An employee of the Pension Co., partly owned by J. Gary Sheets, testified Wednesday that the company's clients frequently signed blank withdrawal slips so their money could be quickly placed into investments.
Allyn Orme spoke in Sheets' defense. Sheets is charged with 34 counts of fraud, theft from pension funds and transportation of money obtained by fraud.Orme said clients, including members of the famous Osmond family, would sign up with the company. Money from their pensions would then be placed into investments. He specifically recalled meeting Marie Osmond during the sign-up session.

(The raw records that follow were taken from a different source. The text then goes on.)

Lemma step_inv cfg st st' :
  manager_config_ok cfg -> base_inv cfg st -> m_step cfg st st' ->
  base_inv cfg st' /\ retained_bounded cfg (mgr st) (mgr st').
Proof.
  intros Hcfg I H. destruct H.
  - pose proof (open_admit_retained cfg ctx spec (mgr st)) as R. pose proof (open_admit_ok cfg ctx spec _ _ _ H I) as Hi.
    rewrite H in R. split; [exact Hi|by apply retained_same].
  - pose proof (open_admit_retained cfg ctx spec (mgr st)) as R. pose proof (open_admit_ok cfg ctx spec _ _ _ H I) as Hi.
    rewrite H in R. split; [apply Hi|by apply retained_same].
  - split; [|by apply retained_same]. eapply open_failed_ok; [done..|cbn; lia].
  - split; [|by apply retained_same]. by apply open_started_ok.
  - split; [|by apply retained_same]. eapply open_failed_ok; [done..|cbn; lia].
  - split; [|by apply retained_same]. by apply reaped_ok.
  - pose proof (open_commit_retained cfg id sz now (mgr st)) as R. rewrite H0 in R.
    split; [exact (open_commit_ok cfg Hcfg _ _ _ _ _ _ _ I H H0)|by apply retained_same].
  - pose proof (open_commit_retained cfg id sz now (mgr st)) as R. rewrite H0 in R.
    split; [apply (open_commit_ok cfg Hcfg _ _ _ _ _ _ _ I H H0)|by apply retained_same].
  - split; [|apply retained_same, publish_retained]. pose proof (so_sequence _ _ _ _ (bi_sess _ _ I _ _ H0)).
    eapply publish_ok; [done..|lia|done].
  - pose proof (attach_retained cfg ended o id (mgr st)) as R. rewrite H in R.
    split; [|by apply retained_same]. apply base_inv_workers, base_inv_handles. by eapply attach_ok.
  - pose proof (attach_retained cfg ended o id (mgr st)) as R. rewrite H in R.
    split; [|by apply retained_same]. by eapply attach_ok.
  - split; [|apply retained_same, detach_retained]. apply base_inv_handles. by apply detach_ok.
  - split; [by apply base_inv_workers, run_exited_ok|apply retained_same, run_exited_retained].
  - destruct (run_finalize_any cfg Hcfg id st I H fuel l m H0) as (Hi & Hr & _). split; [exact Hi|by right].
  - split; [by apply finish_removal_ok|left; apply finish_removal_retained].
  - split; [by apply run_return_ok|by apply retained_same].
  - destruct (remove_begin_shape _ _ _ _ _ H I) as (s & Hs & Hr & E).
    destruct (begin_removal_ok cfg Hcfg id s AttachmentSessionRemoved EventRemoved None st I Hs Hr) as (r' & m' & E' & _ & Hret & Hi & _).
    rewrite E in E'. injection E' as <- <-. split; [exact Hi|]. left. cbn. rewrite Hret. apply remove_first_length.
  - pose proof (subscribe_ok cfg st I) as Hi. pose proof (subscribe_retained cfg (mgr st)) as R. rewrite H in Hi, R.
    split; [by apply base_inv_workers|by apply retained_same].
  - pose proof (subscribe_ok cfg st I) as Hi. pose proof (subscribe_retained cfg (mgr st)) as R. rewrite H in Hi, R.
    split; [done|by apply retained_same].
  - split; [by apply unsubscribe_ok|by apply retained_same].
  - split; [by apply observer_closed_ok|by apply retained_same].
  - split; [by apply resized_ok|]. apply retained_same. cbn. unfold resized. by repeat case_match.
  - split; [by apply kill_ok|]. apply retained_same. cbn. unfold kill_section. by repeat case_match.
  - split; [by apply close_begin_ok|by apply retained_same].
  - split; [by apply close_end_ok|left; cbn; lia].
  - split; [by apply base_inv_workers|by apply retained_same].
  - split; [by apply base_inv_workers|by apply retained_same].
  - split; [by apply base_inv_workers|by apply retained_same].
  - split; [by apply base_inv_workers|by apply retained_same].
Qed.

Lemma m_reachable_inv cfg st : manager_config_ok cfg -> m_reachable cfg st -> registry_inv cfg st.
Proof.
  intros Hcfg. induction 1 as [|st st' Hr [IH1 IH2] Hs].
  - split; [by apply initial_base_inv|]. cbn. by apply max_retained_nonneg.
  - destruct (step_inv _ _ _ Hcfg IH1 Hs) as [I [Hb|Hb]]; (split; [done|]); [unfold len in *; lia|auto].
Qed.

(** ** The life of a session, and the generation *)

Definition rank (s : SessionState) : Z :=
  match s with SessionStarting => 0 | SessionRunning => 1 | SessionStopping => 2 | SessionExited | SessionFailed => 3 end.

(** What may happen to a registered session in one step. *)
Record session_le (s s' : Session) : Prop := {
  le_id : s_id s' = s_id s;
  le_started : s_startedAt s' = s_startedAt s;
  le_state : rank (s_state s) <= rank (s_state s');
  le_exit : is_Some (s_exit s) -> s_exit s' = s_exit s;
  le_sequence : s_lastSequence s <= s_lastSequence s' <= s_lastSequence s + 1;
  le_frozen : s_state s = SessionExited ->
    s_state s' = SessionExited /\ s_lastSequence s' = s_lastSequence s /\ s_size s' = s_size s;
  le_removing : s_removing s = true -> s_removing s' = true;
}.

Lemma session_le_refl s : session_le s s.
Proof. split; (done || lia). Qed.
Lemma writeFull_equivalent_witness :
  writeFullContext (fun _ => None) (mkQuota 2 []) [Byte.x61; Byte.x62; Byte.x63] =
    writeFull (mkQuota 2 []) [Byte.x61; Byte.x62; Byte.x63].
Proof.
  destruct (writeFull_equivalent (mkQuota 2 []) [Byte.x61; Byte.x62; Byte.x63] (fun _ => None)) as [_ H].
  apply H. reflexivity.
Defined.

(** Cancelled before the second write: the first two bytes were written. *)
Lemma session_input_exact_witness :
  Input (Some (fun i => if (i =? 1)%nat then Some Canceled else None)) (new_session 1) (mkQuota 2 [])
    [Byte.x61; Byte.x62; Byte.x63] = Some (mkQuota 2 [Byte.x61; Byte.x62], Some Canceled) /\
  exists w' err k, Input (Some (fun i => if (i =? 1)%nat then Some Canceled else None)) (new_session 1) (mkQuota 2 [])
    [Byte.x61; Byte.x62; Byte.x63] = Some (w', err) /\ written w' = [] ++ take k [Byte.x61; Byte.x62; Byte.x63].
Proof.
  split; [vm_compute; reflexivity|].
  destruct (session_input_exact (Some (fun i => if (i =? 1)%nat then Some Canceled else None)) (new_session 1) (mkQuota 2 [])
    [Byte.x61; Byte.x62; Byte.x63]) as (w' & err & k & E & Hw & _). exists w', err, k. split; [exact E|exact Hw].
Defined.
(* ===== verification/Paging.v ===== *)
(** pty/protocol.go: properties of [handleList]: the bounds of a page, that a client
    that follows the cursors obtains the whole list, and the request that makes it
    panic when the configured limit is the largest int. *)

From S2P Require Import Prelude Errors BigEndian Frame PeerConfig Peer Inbound Correlation PtyTypes Attachment Subscription History Manager Cursor Protocol ProtocolHandlers.

Section Paging.
Context {M : Type} `{ManagerAPI M} `{Marshaler ProtocolResponse}.
Context (config : ProtocolConfig) (maxFrame : Z).

Notation trim := (trim_page config maxFrame).
Notation list_page := (list_page config maxFrame).
Notation list_request := (list_request config maxFrame).

(** The cursor that follows a page that stops at [stop]. *)
Definition next_cursor (generation : Z) (all : list SessionInfo) (stop : Z) : list byte :=
  if stop <? len all then encodeCursor generation stop else [].

Definition sessions_at (all : list SessionInfo) (position stop : Z) : list SessionInfo :=
  slice (Z.to_nat position) (Z.to_nat stop) all.

(** The encoding of the page from [position] to [stop] fits a frame. *)
Definition page_fits (generation : Z) (all : list SessionInfo) (position stop : Z) : Prop :=
  exists payload, Marshal (page_response config (sessions_at all position stop) (next_cursor generation all stop)) = inl payload /\
    len payload <= maxFrame.

Lemma trim_page_spec generation all position n :
  match trim generation all position n with
  | inl stop => position <= stop <= position + Z.of_nat n /\
      (position < stop -> page_fits generation all position stop) /\
      (forall stop', stop < stop' <= position + Z.of_nat n -> ~ page_fits generation all position stop')
  | inr err => exists stop, position < stop <= position + Z.of_nat n /\
      Marshal (page_response config (sessions_at all position stop) (next_cursor generation all stop)) = inr err
  end.
Proof.
  induction n as [|n IH]; [cbn; split_and!; try lia|]. cbn [trim_page].
  set (stop := position + Z.of_nat (S n)). fold (next_cursor generation all stop) (sessions_at all position stop).
  destruct (Marshal (page_response _ _ _)) as [payload|err] eqn:Em.
  2:{ exists stop. split; [unfold stop; lia|done]. }
  destruct (Z.leb_spec (len payload) maxFrame) as [Hle|Hgt].
  - split_and!; [unfold stop; lia..| |intros; unfold stop in *; lia]. intros _. by exists payload.
  - destruct (trim generation all position n) as [stop0|err].
    + destruct IH as (Hb & Hfit & Hmax). split_and!; [lia..|done|]. intros stop' Hs.
      destruct (decide (stop' = stop)) as [->|Hne]; [|apply Hmax; unfold stop in *; lia].
      intros (payload' & Em' & ?). rewrite Em in Em'. injection Em' as <-. lia.
    + destruct IH as (stop0 & ? & ?). exists stop0. split; [lia|done].
Qed.

(** Where the page from [position] stops at most. *)
Definition page_end (limit : Z) (all : list SessionInfo) (position : Z) : Z := Z.min (position + limit) (len all).

Lemma list_page_in_range limit generation all position :
  0 <= position <= len all -> 1 <= limit -> position + limit <= MaxInt ->
  match list_page limit generation all position with
  | Page sessions next => exists stop, position <= stop <= page_end limit all position /\
      sessions = sessions_at all position stop /\ next = next_cursor generation all stop /\
      (position < len all -> position < stop /\ page_fits generation all position stop) /\
      (forall stop', stop < stop' <= page_end limit all position -> ~ page_fits generation all position stop')
  | PageError code err => code = CodeInvalidRequest /\ position < len all /\
      forall stop, position < stop <= page_end limit all position -> ~ page_fits generation all position stop
  | PageFailed err => exists stop, position < stop <= page_end limit all position /\
      Marshal (page_response config (sessions_at all position stop) (next_cursor generation all stop)) = inr err
  | PagePanic => False
  end.
Proof.
  intros Hp Hl Hmax. unfold ProtocolHandlers.list_page.
  rewrite (proj2 (Z.ltb_ge position 0)), (proj2 (Z.ltb_ge (len all) position)) by lia. cbn [orb].
  rewrite swrap64_small by (unfold MaxInt in *; lia).
  replace (if len all <? position + limit then len all else position + limit) with (page_end limit all position)
    by (unfold page_end; destruct (Z.ltb_spec (len all) (position + limit)); lia).
  assert (position <= page_end limit all position <= len all) as He by (unfold page_end; lia).
  set (e := page_end limit all position) in *.
  destruct (Z.ltb_spec position e) as [Hlt|Hge].
  - pose proof (trim_page_spec generation all position (Z.to_nat (e - position))) as Ht.
    rewrite Z2Nat.id in Ht by lia. replace (position + (e - position)) with e in Ht by lia.
    destruct (trim _ _ _ _) as [stop|err]; [|done]. destruct Ht as (Hb & Hfit & Hm).
    destruct (Z.eqb_spec stop position) as [->|Hne]; cbn [andb].
    + destruct (Z.ltb_spec position (len all)) as [?|?]; [|lia]. split_and!; try done.
    + rewrite (proj2 (Z.ltb_ge stop position)) by lia. exists stop. split_and!; try done; try lia.
      intros _. split; [lia|apply Hfit; lia].
  - assert (position = len all) as Hz by (unfold e, page_end in *; lia).
    replace e with position by lia. rewrite Z.eqb_refl, (proj2 (Z.ltb_ge position (len all))), (proj2 (Z.ltb_ge position position)) by lia.
    cbn [andb]. exists position. split_and!; try lia; try done. unfold next_cursor.
    by rewrite (proj2 (Z.ltb_ge position (len all))) by lia.
Qed.
(* ===== verification/WindowsPty.v ===== *)
(** pty/windowspty/factory_windows.go: the managed process as the state machine of
    its critical sections and of its calls of the Windows API, which answers
    nondeterministically. *)

From S2P Require Import Prelude Errors BigEndian PtyTypes.

(** ** Errors and checks *)

Definition ErrSizeOverflow := New "windowspty: terminal size exceeds int16".
Definition ErrInvalidProcessSpec := New "windowspty: process specification contains NUL".
Definition ErrClosed := New "file already closed".
Definition ERROR_BROKEN_PIPE := New "The pipe has been ended.".

Definition MaxInt16 : Z := 2 ^ 15 - 1.
Definition jobExitCode : Z := 1.

(** [validateSpec] *)
Definition validateSpec (spec : ProcessSpec) : option error :=
  match ProcessSpec_Validate spec with
  | Some e => Some e
  | None =>
  match Size_Validate (InitialSize spec) with
  | Some e => Some e
  | None =>
      if (MaxInt16 <? Cols (InitialSize spec)) || (MaxInt16 <? Rows (InitialSize spec)) then Some ErrSizeOverflow
      else
        let values := ([Command spec; Dir spec] ++ Args spec) ++ from_option id [] (Env spec) in
        if existsb has_nul values then Some ErrInvalidProcessSpec else None
  end end.

(** The size [Factory.Start] uses. *)
Definition legacy_size (size : Size) : Size := if bool_decide (size = mkSize 0 0) then mkSize 80 24 else size.

(** [normalizeClose] *)
Definition normalizeClose (err : option error) : option error :=
  match err with Some e => if errors_Is e ErrClosed then None else Some e | None => None end.

(** [output.Read], given the answer of the pipe: the result, and whether it closes
    [observed]. *)
Definition output_Read (n : Z) (err : option error) : Z * option error * bool :=
  match err with
  | Some e => (n, Some (if errors_Is e ERROR_BROKEN_PIPE then EOF else e), 0 <? n)
  | None => (n, None, 0 <? n)
  end.

(** [legacyWait], from what [WaitStatus] returned. *)
Definition legacyWait (status : ExitStatus) (err : option error) : option error :=
  match err with
  | Some e => Some e
  | None => if negb (ex_Code status =? 0) then Some (Newf "windowspty: process exited with code" [ex_Code status]) else None
  end.

(** ** State *)

(** The calls on the handles of the process. *)
Inductive call :=
| QueryProcess | WaitProcess | GetExitCode | CloseProcess      (* p.process *)
| QueryJob | TerminateJob | CloseJob                           (* p.job *)
| ResizeConsole | CloseConsole.                                (* p.console *)
#[export] Instance call_eq_dec : EqDecision call.
Proof. solve_decision. Defined.

(** Which handles are open. *)
Record Handles := mkHandles { h_process : bool; h_job : bool; h_console : bool }.

(** A call on the open handles; [None] is a use after a close, or a second close. *)
Definition use (h : Handles) (c : call) : option Handles :=
  match c with
  | QueryProcess | WaitProcess | GetExitCode => if h_process h then Some h else None
  | CloseProcess => if h_process h then Some (mkHandles false (h_job h) (h_console h)) else None
  | QueryJob | TerminateJob => if h_job h then Some h else None
  | CloseJob => if h_job h then Some (mkHandles (h_process h) false (h_console h)) else None
  | ResizeConsole => if h_console h then Some h else None
  | CloseConsole => if h_console h then Some (mkHandles (h_process h) (h_job h) false) else None
  end.

Definition use_all (calls : list call) : option Handles :=
  foldl (fun oh c => h ← oh; use h c) (Some (mkHandles true true true)) calls.

#[global] Arguments use_all : simpl never.

(** What the wait for the process gave: its exit code, or the error. *)
Inductive wait_result := WaitCode (code : Z) | WaitError (e : error).

(** [WaitStatus]: the body of [waitOnce]. *)
Inductive wait_pc :=
| WIdle | WWaiting | WExitCode | WSection (r : wait_result)
| WObserve                  (* waits for output or 100 ms *)
| WConsole | WConsoleOnce   (* closeConsole: its section, then consoleOnce *)
| WClose                    (* close(p.done) *)
| WEnd.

"I remember she was wearing a gorgeous fur coat . . . Gary (Sheets) brought them down to us on the second floor," of the CFS building. He said he, Osmond and others went into the offices of the president of the Pension Co. and discussed the company's services "and how they would relate to Marie's plan, and proceeded to fill out the sign-up documents."
Reports were mailed or delivered to clients or their employees on a quarterly basis, listing the transactions involving their pension plans, he said.
He said the prudent thing was to put money into investments, rather than just letting it remain in a bank account. When it was to be withdrawn from a savings account at First Security Bank, one of the signed withdrawal slips would be filled out with the date and amount. That was more convenient than having clients go to the bank in person, as some lived in Nevada, Wyoming or Montana and the Osmonds were frequently on the road performing, he said.
Defense lawyer Peter Stirba asked him whether Sheets ever told him to conceal any transaction or conduct transactions that weren't authorized, and Orme replied, "No."
Under cross examination by assistant U.S. Attorney Tena Campbell, he acknowledged that the company never made a profit in the year it was in business, 1985. But he said it paid its bills because it was always subsidized by another Sheet's organization, J. Gary Sheets and Associates.